By Andrei Makhovsky
MINSK (Reuters) - Belarus's main opposition leader is to have talks in Vienna next week with EU president Austria, keeping up Western pressure on President Alexander Lukashenko over a disputed presidential election.
Alexander Milinkevich came a distant second to Lukashenko in the March 19 vote which was judged unfair by Western observers and triggered protests against Lukashenko's rule that were unprecedented in the tightly-controlled ex-Soviet state.
Milinkevich said on Friday he would use a meeting with Austrian Chancellor Wolfgang Schuessel on Monday to enlist the European Union's support for his cause.
Police broke up the week-long protests last Friday and arrested dozens of opposition activists. Lukashenko has postponed his inauguration, a move his opponents said showed he was rattled by the scale of the protests.
Washington has described Lukashenko, an ally of neighbouring Russia, as Europe's last dictator. He says he has brought stability to Belarus and that voters do not want any political upheavals.
"The main issue I will discuss in Austria is the situation in Belarus after the election and the possibilities for cooperation between the EU and Belarus civil society," Milinkevich told Reuters.
"We also consider it very important to discuss the EU's assistance to those Belarus citizens who suffered from reprisals for their political convictions," he said, referring to the arrest of protesters.
The pressure on Lukashenko was upped by an unexpected source when Russian gas giant Gazprom on Thursday said from 2007 it would be ending Minsk's hefty discounts for gas supplies.
Gazprom is phasing out the discounts to ex-Soviet states but analysts had expected that Belarus, as Russia's closest ally, would get preferential treatment.
In Brussels, the 26-nation NATO issued a statement deploring the use of force against Belarussian protesters and saying it would have no dealings with officials involved in repression.
"NATO will pursue a policy focused on encouraging reform," it added. An alliance spokesman said possible action included increasing NATO contacts with non-governmental organisations and civil society in Belarus.
It repeated a statement this week that its ties with Belarus -- essentially based on an 11-year-old pact that has yielded some low-level military contacts -- were under review.

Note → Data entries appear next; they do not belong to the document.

Lemma run_star m m' fuel :
  rtc goes m m' -> exists fuel', run fuel' m = run fuel m'.
Proof.
  intros H. induction H as [m|m1 m2 m3 Hs _ [f IH]]; [by exists fuel|].
  exists (S f). cbn [run]. by rewrite Hs.
Qed.

Lemma run_final m m' n : rtc goes m m' -> step m' = n -> is_final n -> exists fuel, run fuel m = n.
Proof.
  intros H Hs Hn. destruct (run_star m m' 1 H) as [f Hf]. exists f. rewrite Hf. cbn [run].
  rewrite Hs. by destruct n.
Qed.

Lemma run_once_final fuel fuel' m :
  is_final (run fuel m) -> is_final (run fuel' m) -> run fuel m = run fuel' m.
Proof.
  revert fuel' m. induction fuel as [|fuel IH]; intros [|fuel'] m; cbn [run]; [done..|].
  destruct (step m); [by apply IH|done..].
Qed.

(** The task runs, and the root takes its ending. *)
Lemma root_reaches b rs :
  match eval b [] false (rs, None) with
  | (Ends r, l) =>
      exists m m', rtc goes (begin (Some b) rs) m /\ step m = Finished m' /\ frames m' = ∅ /\
        outstanding m' = [] /\ loop_of m' = l /\
        root_failure (root m') = match r with inl _ => None | inr e => Some e end
  | (Dies site, _) => exists m, rtc goes (begin (Some b) rs) m /\ step m = Terminated site
  | (Waits, _) => exists m m', rtc goes (begin (Some b) rs) m /\ step m = Blocked m'
  end.
Proof.
  set (m1 := await_suspend the_root 0 (fresh_frame b)
               (set_root (mk_root (root_awaiting 0) false None) (begin (Some b) rs))).
  set (m2 := set_control (run_body 0 b) (set_frame 0 (running (Some the_root) []) m1)).
  assert (Hst : rtc goes (begin (Some b) rs) m2).
  { eapply (rtc_l _ _ m1); [done|]. by apply rtc_once. }
  assert (H2 : in_body m2 0 b (Some the_root) [] ∅ ∅).
  { split; try done.
    intros c f Hc. cbn in Hc. destruct c as [|c]; [cbn; lia|].
    rewrite !lookup_insert_ne in Hc by lia. by rewrite lookup_singleton_ne in Hc by lia. }
  pose proof (simulation b m2 0 _ [] [] ∅ ∅ H2 holds_nil) as H.
  change (in_sync m2) with false in H. change (loop_of m2) with (rs, None : option Error) in H.
  unfold reaches in H. destruct (eval b [] false (rs, None)) as [[r|site|] l]; cbn [fst snd] in H.
  - destruct H as (m3 & Hst3 & Hf & Hs & Ho & Hr & Hl & _ & Hk).
    set (fin := mk_root root_end true match r with inl _ => None | inr e => Some e end).
    set (m4 := set_control resumed (set_root fin (set_frames ∅ m3))).
    assert (S4 : step m3 = Goes m4).
    { unfold step. rewrite Hk. cbn [transfer]. unfold resume_root. rewrite Hr.
      cbn [root m2 set_control set_frame set_frames m1 await_suspend set_root root_position].
      by rewrite (take_ending _ _ _ _ ∅ Hf). }
    exists m4, m4. split_and!; try done.
    + etransitivity; [exact Hst|]. etransitivity; [exact Hst3|]. by apply rtc_once.
    + unfold step. cbn. by rewrite Hs.
  - destruct H as (m3 & Hst3 & H). exists m3. split; [by etransitivity|done].
  - destruct H as (m3 & m4 & Hst3 & H). exists m3, m4. split; [by etransitivity|done].
Qed.
#[export] Instance join_eq_dec : EqDecision Join.t.
Proof. solve_decision. Defined.

(** [TaskScope]'s members; [waiter_] is set when the join coroutine is parked. *)
Record Scope := mk_scope {
  failure_ : option Exn;
  stop_requested : bool;
  retired_ : list RunnerId;
  waiter_ : bool;
  pending_ : Z;
  used_ : bool;
  joining_ : bool;
  joined_ : bool;
}.

Definition new_scope : Scope := mk_scope None false [] false 0 false false false.

(** The scope with the frames around it: the live runner frames, the calls of
    [Runner::start] still inside [resume()] (innermost first), the join task, and
    what the children threw, in order. *)
Record World := mk_world {
  w_scope : Scope;
  w_alive : bool;
  w_frames : gmap RunnerId Phase.t;
  w_starting : list RunnerId;
  w_join : Join.t;
  w_thrown : list Exn;
}.

Definition new_world : World := mk_world new_scope true ∅ [] Join.not_requested [].

Inductive Verdict :=
| fine (w : World)
| threw_logic_error (w : World)
| threw_invalid_argument (w : World)
| terminated
| dangling.

Definition set_scope (s : Scope) (w : World) : World :=
  mk_world s (w_alive w) (w_frames w) (w_starting w) (w_join w) (w_thrown w).
Definition set_frames (f : gmap RunnerId Phase.t) (w : World) : World :=
  mk_world (w_scope w) (w_alive w) f (w_starting w) (w_join w) (w_thrown w).
Definition set_starting (l : list RunnerId) (w : World) : World :=
  mk_world (w_scope w) (w_alive w) (w_frames w) l (w_join w) (w_thrown w).
Definition set_join (j : Join.t) (w : World) : World :=
  mk_world (w_scope w) (w_alive w) (w_frames w) (w_starting w) j (w_thrown w).

(** [spawn(task)], up to the [resume()] in [Runner::start]. *)
Definition spawn (r : RunnerId) (empty : bool) (w : World) : Verdict :=
  let s := w_scope w in
  if joining_ s then threw_logic_error w
  else if empty then threw_invalid_argument w
  else fine (mk_world
    (mk_scope (failure_ s) (stop_requested s) (retired_ s) (waiter_ s) (wrap64 (pending_ s + 1))
       true (joining_ s) (joined_ s))
    (w_alive w) (<[r := Phase.running]> (w_frames w)) (r :: w_starting w) (w_join w) (w_thrown w)).

(** [retired_.erase] of the last entry that is [r], if there is one. *)
Fixpoint erase_last (r : RunnerId) (l : list RunnerId) : option (list RunnerId) :=
  match l with
  | [] => None
  | x :: l =>
      match erase_last r l with
      | Some l' => Some (x :: l')
      | None => if bool_decide (x = r) then Some l else None
      end
  end.

(** [runner.destroy()] *)
Definition destroy_frame (r : RunnerId) (w : World) : Verdict :=
  match w_frames w !! r with
  | None => dangling
  | Some _ => fine (set_frames (delete r (w_frames w)) w)
  end.

Definition set_retired (l : list RunnerId) (s : Scope) : Scope :=
  mk_scope (failure_ s) (stop_requested s) l (waiter_ s) (pending_ s) (used_ s) (joining_ s) (joined_ s).

(** [reclaim(runner)] *)
Definition reclaim (r : RunnerId) (w : World) : Verdict :=
  match erase_last r (retired_ (w_scope w)) with
  | Some l => destroy_frame r (set_scope (set_retired l (w_scope w)) w)
  | None => destroy_frame r w
  end.

(** The rest of [Runner::start], when [resume()] returns. *)
Definition start_returns (w : World) : Verdict :=
  match w_starting w with
  | [] => fine w
  | r :: rest =>
      let w := set_starting rest w in
      match w_frames w !! r with
      | None => dangling
      | Some p => if bool_decide (p = Phase.final)
                  then (if w_alive w then reclaim r w else dangling)
                  else fine w
      end
  end.

(** [request_stop()] *)
Definition request_stop (s : Scope) : Scope :=
  mk_scope (failure_ s) true (retired_ s) (waiter_ s) (pending_ s) (used_ s) (joining_ s) (joined_ s).

(** The catch block of [run_child]. *)
Definition catch_exception (r : RunnerId) (e : Exn) (w : World) : Verdict :=
  let s := w_scope w in
  let s := match failure_ s with
           | Some _ => s
           | None => request_stop (mk_scope (Some e) (stop_requested s) (retired_ s) (waiter_ s)
                       (pending_ s) (used_ s) (joining_ s) (joined_ s))
           end in
  fine (mk_world s (w_alive w) (<[r := Phase.caught]> (w_frames w)) (w_starting w) (w_join w)
          (w_thrown w ++ [e])).

(** What [wait_for_children] does after its [co_await]. *)
Definition join_resumed (w : World) : World :=
  let s := w_scope w in
  set_join (Join.finished (failure_ s))
    (set_scope (mk_scope (failure_ s) (stop_requested s) (retired_ s) (waiter_ s) (pending_ s)
                  (used_ s) (joining_ s) true) w).

(** [child_completed()], and the resumption of the coroutine it returns. *)
Definition child_completed (w : World) : World :=
  let s := w_scope w in
  let pending := wrap64 (pending_ s - 1) in
  let awake := (pending =? 0) && waiter_ s in
  let s := mk_scope (failure_ s) (stop_requested s) (retired_ s)
             (if awake then false else waiter_ s) pending (used_ s) (joining_ s) (joined_ s) in
  if awake then join_resumed (set_scope s w) else set_scope s w.

(** [Runner::promise_type::FinalAwaiter::await_suspend] with [retire] *)
Definition runner_final (r : RunnerId) (w : World) : Verdict :=
  let s := w_scope w in
  fine (child_completed
    (set_frames (<[r := Phase.final]> (w_frames w))
       (set_scope (set_retired (retired_ s ++ [r]) s) w))).

(** [join()] *)
Definition join (w : World) : Verdict :=
  let s := w_scope w in
  if joining_ s then threw_logic_error w
  else fine (set_join Join.created
    (set_scope (mk_scope (failure_ s) (stop_requested s) (retired_ s) (waiter_ s) (pending_ s)
                  (used_ s) true (joined_ s)) w)).

(** The join task is driven: [JoinAwaiter::await_ready] and [await_suspend]. *)
Definition join_start (w : World) : Verdict :=
  let s := w_scope w in
  if pending_ s =? 0 then fine (join_resumed w)
  else fine (set_join Join.waiting
    (set_scope (mk_scope (failure_ s) (stop_requested s) (retired_ s) true (pending_ s)
                  (used_ s) (joining_ s) (joined_ s)) w)).

(** [for (auto runner : retired_) runner.destroy();] *)
Fixpoint destroy_all (l : list RunnerId) (w : World) : Verdict :=
  match l with
  | [] => fine w
  | r :: l => match destroy_frame r w with
              | fine w => destroy_all l w
              | v => v
              end
  end.
(** [reset(id, reason, wire_code)] *)
Definition reset_stream (id : Z) (reason : Error) (wire_code : Z) (s : Impl) : Z * Impl :=
  if max_queued_frames (s_limits s) <=? ng_queue_size (ng s)
  then (NGHTTP2_ERR_CALLBACK_FAILURE, set_session_error (make_error_code Errc.limit_exceeded) s)
  else
    let s := match entries s !! id with
             | Some e => put_entry id (set_wire_error wire_code (set_error reason e)) s
             | None => s
             end in
    ng_do (ng_submit_rst_stream id wire_code) s.

(** ** The callbacks *)

(** [send]: as much as fits under the output limit. *)
Definition on_send (data : bytes) (s : Impl) : Answer * Impl :=
  let count := Z.min (len data) (wrap64 (max_output_bytes (s_limits s) - len (wire_out s))) in
  if count =? 0 then (answer NGHTTP2_ERR_WOULDBLOCK, s)
  else (answer count, set_wire (wire_out s ++ take (Z.to_nat count) data) s).

(** [begin] *)
Definition on_begin (id : Z) (request : bool) (s : Impl) : Answer * Impl :=
  if request && (negb (bool_decide (s_state s = H2State.open)) ||
                 (max_streams (s_limits s) <=? Z.of_nat (size (entries s))))
  then
    let '(rc, s) := reset_stream id (make_error_code Errc.limit_exceeded) NGHTTP2_REFUSED_STREAM s in
    (answer rc, s)
  else
    let s := if request
             then set_last_peer id
                    (put_entry id
                       (let e := default (new_entry id) (entries s !! id) in
                        let v := visible e in
                        set_visible (mk_h2_stream id (v_headers v) (v_trailers v) (v_body v)
                          (v_headers_received v) (v_remote_end v) (v_closed v) (v_wire_error v) (v_error v)) e) s)
             else s in
    (answer 0, match entries s !! id with
               | Some e => put_entry id (set_block [] (header_bytes e) e) s
               | None => s
               end).
(* ===== verification/Http2Inv.v ===== *)
(** * Http2Inv: what the limits of an HTTP/2 session guarantee

    The invariant of [Session::Impl], over any library that keeps nghttp2's
    documented contract ([Nghttp2Laws]): every resource a peer or the application
    can make the session hold stays under its limit, flow-control credit is given
    back exactly once, and a data source is never read through a dangling pointer. *)

From stdpp Require Import gmap.
From S2P Require Import Prelude Sums Errors Http2.

Local Open Scope Z_scope.

(** ** What the library promises *)

(** The callbacks nghttp2 makes while it sends. *)
Definition sending_callback (c : Callback) : bool :=
  match c with
  | cb_send _ | cb_frame_sent _ | cb_frame_not_sent _ _ | cb_stream_closed _ _ | cb_read_data _ _ => true
  | _ => false
  end.

(** The bytes a [send] callback took. *)
Definition accepted (c : Callback) (a : Answer) : bytes :=
  match c with cb_send data => take (Z.to_nat (a_code a)) data | _ => [] end.

(** The bytes a data source supplied. *)
Definition supplied (c : Callback) (a : Answer) : nat :=
  match c with cb_read_data _ _ => length (a_data a) | _ => 0 end.

Section Lawful.
Context {N : Type} (unconsumed : N -> Z) (sources used : N -> gset Z) (emitted : N -> bytes)
  (backlog : N -> nat).

(** A run of the library started in [n0]: the bytes it delivers are not consumed
    until it is told so, it reads a data source only while the stream is open,
    the streams it reports have ids it knows, and what it has emitted is what
    [send] accepted.  While sending, that comes out of a finite backlog, to which
    a data source adds what it supplies and a frame header per read: ten bytes
    for each are enough, an empty last frame being part of the backlog. *)
Fixpoint lawful (sending : bool) (out : bytes) (left : nat) (n0 : N) (t : Calls N) : Prop :=
  match t with
  | ng_returns _ n =>
      unconsumed n = unconsumed n0 /\ sources n = sources n0 /\ used n0 ⊆ used n /\ emitted n = out /\
      (sending = true -> (backlog n <= left)%nat)
  | ng_calls c n k =>
      (sending = true -> sending_callback c = true /\ (backlog n <= left)%nat) /\
      unconsumed n = unconsumed n0 + (match c with cb_data _ d => len d | _ => 0 end) /\
      sources n = (match c with cb_stream_closed id _ => sources n0 ∖ {[id]} | _ => sources n0 end) /\
      used n0 ⊆ used n /\ emitted n = out /\
      (match c with
       | cb_read_data id _ => id ∈ sources n
       | cb_begin id _ => id ∈ used n
       | cb_send data => (length data <= backlog n)%nat
       | _ => True
       end) /\
      forall a n', lawful sending (emitted n' ++ accepted c a) (backlog n' - length (accepted c a) + 10 * supplied c a)%nat n' (k a n')
  end.
End Lawful.

Class Nghttp2Laws (N : Type) `{Nghttp2 N} := {
  ng_unconsumed : N -> Z;
  ng_sources : N -> gset Z;
  ng_used : N -> gset Z;
  ng_emitted : N -> bytes;
  ng_same := fun n n' : N =>
    ng_unconsumed n' = ng_unconsumed n /\ ng_sources n' = ng_sources n /\ ng_used n ⊆ ng_used n' /\
    ng_emitted n' = ng_emitted n;
  submit_request_law : forall hs has n,
    let '(rc, n') := ng_submit_request hs has n in
    let id := to_int32 (ng_next_stream_id n) in
    ng_unconsumed n' = ng_unconsumed n /\ ng_emitted n' = ng_emitted n /\ ng_used n ⊆ ng_used n' /\
    (if rc <? 0 then ng_sources n' = ng_sources n
     else rc = id /\ id ∈ ng_used n' /\ ng_sources n' = ng_sources n ∪ (if has then {[id]} else ∅));
  next_id_law : forall n, 0 < to_int32 (ng_next_stream_id n) -> to_int32 (ng_next_stream_id n) ∉ ng_used n;
  submit_response_law : forall id hs has n,
    let '(rc, n') := ng_submit_response id hs has n in
    ng_unconsumed n' = ng_unconsumed n /\ ng_emitted n' = ng_emitted n /\ ng_used n ⊆ ng_used n' /\
    ng_sources n' = ng_sources n ∪ (if (rc =? 0) && has then {[id]} else ∅);
  submit_rst_law : forall id code n, ng_same n (ng_submit_rst_stream id code n).2;
  submit_goaway_law : forall last code n, ng_same n (ng_submit_goaway last code n).2;
  consume_stream_law : forall id size n,
    (ng_consume_stream id size n).1 = 0 /\ ng_same n (ng_consume_stream id size n).2;
  consume_connection_law : forall size n,
    let '(rc, n') := ng_consume_connection size n in
    rc = 0 /\ ng_unconsumed n' = ng_unconsumed n - size /\ ng_sources n' = ng_sources n /\
    ng_used n ⊆ ng_used n' /\ ng_emitted n' = ng_emitted n;
  mem_recv_law : forall data n,
    lawful ng_unconsumed ng_sources ng_used ng_emitted ng_backlog false (ng_emitted n) 0 n (ng_mem_recv data n);
  session_send_law : forall n,
    lawful ng_unconsumed ng_sources ng_used ng_emitted ng_backlog true (ng_emitted n) (ng_backlog n) n
      (ng_session_send n);
}.

(** ** The invariant *)

Definition body_size (e : Entry) : Z := len (v_body (visible e)).
Definition outgoing_size (e : Entry) : Z := len (outgoing e).
Definition remaining (e : Entry) : Z := Z.of_nat (length (outgoing e) - sent e).
Definition field_count (e : Entry) : nat :=
  length (block e) + length (v_headers (visible e)) + length (v_trailers (visible e)).

(** The bytes of a header list. *)
Definition fields_size (hs : H2Headers) : Z :=
  foldr (fun h n => len (h2_name h) + len (h2_value h) + n) 0 hs.
Definition stored_fields (e : Entry) : Z :=
  fields_size (block e) + fields_size (v_headers (visible e)) + fields_size (v_trailers (visible e)).

Lemma fields_size_nonneg hs : 0 <= fields_size hs.
Proof.
  induction hs as [|h hs IH]; simpl; [lia|].
  pose proof (len_nonneg (h2_name h)). pose proof (len_nonneg (h2_value h)). lia.
Qed.

Lemma fields_size_app hs1 hs2 : fields_size (hs1 ++ hs2) = fields_size hs1 + fields_size hs2.
Proof. induction hs1 as [|h hs IH]; simpl; [done|]. lia. Qed.

(** Every member of [Limits] is a [size_t]. *)
Definition limits_range (l : H2Limits) : Prop :=
  0 <= max_streams l < 2 ^ 64 /\ 0 <= max_header_bytes l < 2 ^ 64 /\ 0 <= max_headers l < 2 ^ 64 /\
  0 <= max_body_bytes l < 2 ^ 64 /\ 0 <= max_queued_body_bytes l < 2 ^ 64 /\
  0 <= max_output_bytes l < 2 ^ 64 /\ 0 <= max_queued_frames l < 2 ^ 64.

(** What one stream may hold. *)
Record entry_ok (l : H2Limits) (e : Entry) : Prop := mk_entry_ok {
  ok_header_bytes : stored_fields e <= header_bytes e <= max_header_bytes l;
  ok_header_count : Z.of_nat (field_count e) <= max_headers l;
  ok_received : body_size e <= received_bytes e <= max_body_bytes l;
  ok_outgoing : outgoing_size e <= max_body_bytes l;
}.

Lemma elem_other (A B : gset Z) id i : A ⊆ B ∪ {[id]} -> id <> i -> i ∈ A -> i ∈ B.
Proof. set_solver. Qed.

Section Invariant.
Context {N : Type} `{Nghttp2Laws N} (lim : H2Limits).
Implicit Type s : Impl N.

(** [extra] is the size of a chunk the library has delivered and the session has
    not yet accounted for. *)
Record session_inv (extra : Z) s : Prop := mk_session_inv {
  inv_limits : limits_range (s_limits s);
  inv_streams : Z.of_nat (size (entries s)) <= max_streams (s_limits s);
  inv_entries : forall id e, entries s !! id = Some e -> entry_ok (s_limits s) e;
  inv_queued : 0 <= queued_bodies s <= max_queued_body_bytes (s_limits s);
  inv_queued_live : over s = false -> queued_bodies s = total outgoing_size (entries s);
  inv_wire : len (wire_out s) <= max_output_bytes (s_limits s);
  inv_credit : ng_unconsumed (ng s) = total body_size (entries s) + extra;
  inv_used : forall id, is_Some (entries s !! id) -> id ∈ ng_used (ng s);
  inv_source : over s = false -> forall id, id ∈ ng_sources (ng s) ->
    exists e, entries s !! id = Some e /\ (sent e <= length (outgoing e))%nat /\
              (s_role s = Role.server -> responded e = true);
  inv_unanswered : forall id e, entries s !! id = Some e -> s_role s = Role.server ->
    responded e = false -> sent e = 0%nat /\ outgoing e = [];
  inv_closed : over s = false -> forall id e, entries s !! id = Some e ->
    v_closed (visible e) = true -> outgoing e = [] /\ id ∉ ng_sources (ng s);
  inv_fixed : s_limits s = lim;
}.

Lemma session_inv_new role limits n :
  limits = lim -> limits_range limits -> ng_unconsumed n = 0 -> ng_sources n = ∅ ->
  session_inv 0 (new_session role limits n).
Proof.
  intros Heq Hl Hn Hs. pose proof Hl as (? & ? & ? & ? & ? & ? & ?).
  split; simpl; rewrite ?total_empty; try done; try lia.
  - change (Z.of_nat 0 <= max_streams limits). lia.
  - unfold len. simpl. lia.
  - intros id [e He]. by rewrite lookup_empty in He.
  - intros _ id. rewrite Hs. set_solver.
Qed.

(** The library moved on without touching what the invariant observes. *)
Lemma inv_ng x s n : session_inv x s -> ng_same (ng s) n -> session_inv x (set_ng n s).
Proof.
  intros [] (Hu & Hs & Hused & _). split; simpl; try done.
  - by rewrite Hu.
  - eauto.
  - by rewrite Hs.
  - by rewrite Hs.
Qed.

(** The parts of an entry that concern what is sent are unchanged. *)
Definition same_out (e e' : Entry) : Prop :=
  outgoing e' = outgoing e /\ sent e' = sent e /\ responded e' = responded e /\
  v_closed (visible e') = v_closed (visible e).
(** ** A connection as a run of its engine

    What the application asks of the engine itself ([D], with its effect on the
    engine; closing it, with the error code, is asked too) and what the connection
    does for it, in the order in which the engine sees them. *)
Context {D : Type} (direct : D -> X -> X).
Implicit Type tr : list (EngCall + D).

Fixpoint tr_run tr (x : X) : list bytes * X :=
  match tr with
  | [] => ([], x)
  | inl o :: tr =>
      let '(p, x) := eng_call o x in
      let '(ps, x) := tr_run tr x in
      (if (length p =? 0)%nat then ps else p :: ps, x)
  | inr d :: tr => tr_run tr (direct d x)
  end.

Definition asked tr : list (D + Z) :=
  omap (fun o => match o with inl (ec_close code _) => Some (inr code) | inl _ => None | inr d => Some (inl d) end) tr.
Definition engine_part tr : list EngCall := omap (fun o => match o with inl o => Some o | inr _ => None end) tr.

(** [sent] is [packets] in order, of which [n] at most were refused or cut. *)
Inductive sent_but : nat -> list bytes -> list bytes -> Prop :=
| sb_nil : sent_but 0 [] []
| sb_whole n p packets sent : sent_but n packets sent -> sent_but n (p :: packets) (p :: sent)
| sb_refused n p packets sent : sent_but n packets sent -> sent_but (S n) (p :: packets) sent
| sb_cut n p q packets sent : q `prefix_of` p -> sent_but n packets sent -> sent_but (S n) (p :: packets) (q :: sent)
| sb_more n packets sent : sent_but n packets sent -> sent_but (S n) packets sent.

Vienna confirmed Milinkevich would be received on Monday by Schuessel, acting in his capacity as holder of the EU's rotating presidency. Milinkevich is also expected to meet Austrian Foreign Minister Ursula Plassnik.
In a statement to the media, Plassnik demanded the immediate release of all the opposition supporters "who have been arrested purely because they exercised their basic right to freedom of expression."
Belarus officials have threatened to jail Milinkevich for up to 15 days for violating public order.
He made a one-day visit to neighbouring Poland on Thursday where he received assurances from President Lech Kaczynski and Prime Minister Kazimierz Marcinkiewicz that Warsaw would act as Belarus's advocate with the EU.
Milinkevich said he would chair a council of opposition forces later on Friday to discuss what action to take next.
Several dozen jailed protesters were released on Friday from a detention center on the outskirts of Minsk. Some said they had been beaten and threatened by police.
"At first, they (police) calmly and politely led us to a bus," said Denis Sheleg, 23, who was detained last Friday.
"But in the bus, seeing that there were no journalists about, they beat me severely," Denis said. "They mainly kicked me on the head and kidneys."
Kristina, a 30-year-old mother of two, had a large bruise on her face. "They beat us fiercely after throwing us into a police truck," she said. "Then they said they were taking us outside the Minsk ringroad to bury us. They said they would rape the girls first."
Police deny using excessive force against protesters. Officials have said only two people were injured when police broke up the protest last Friday.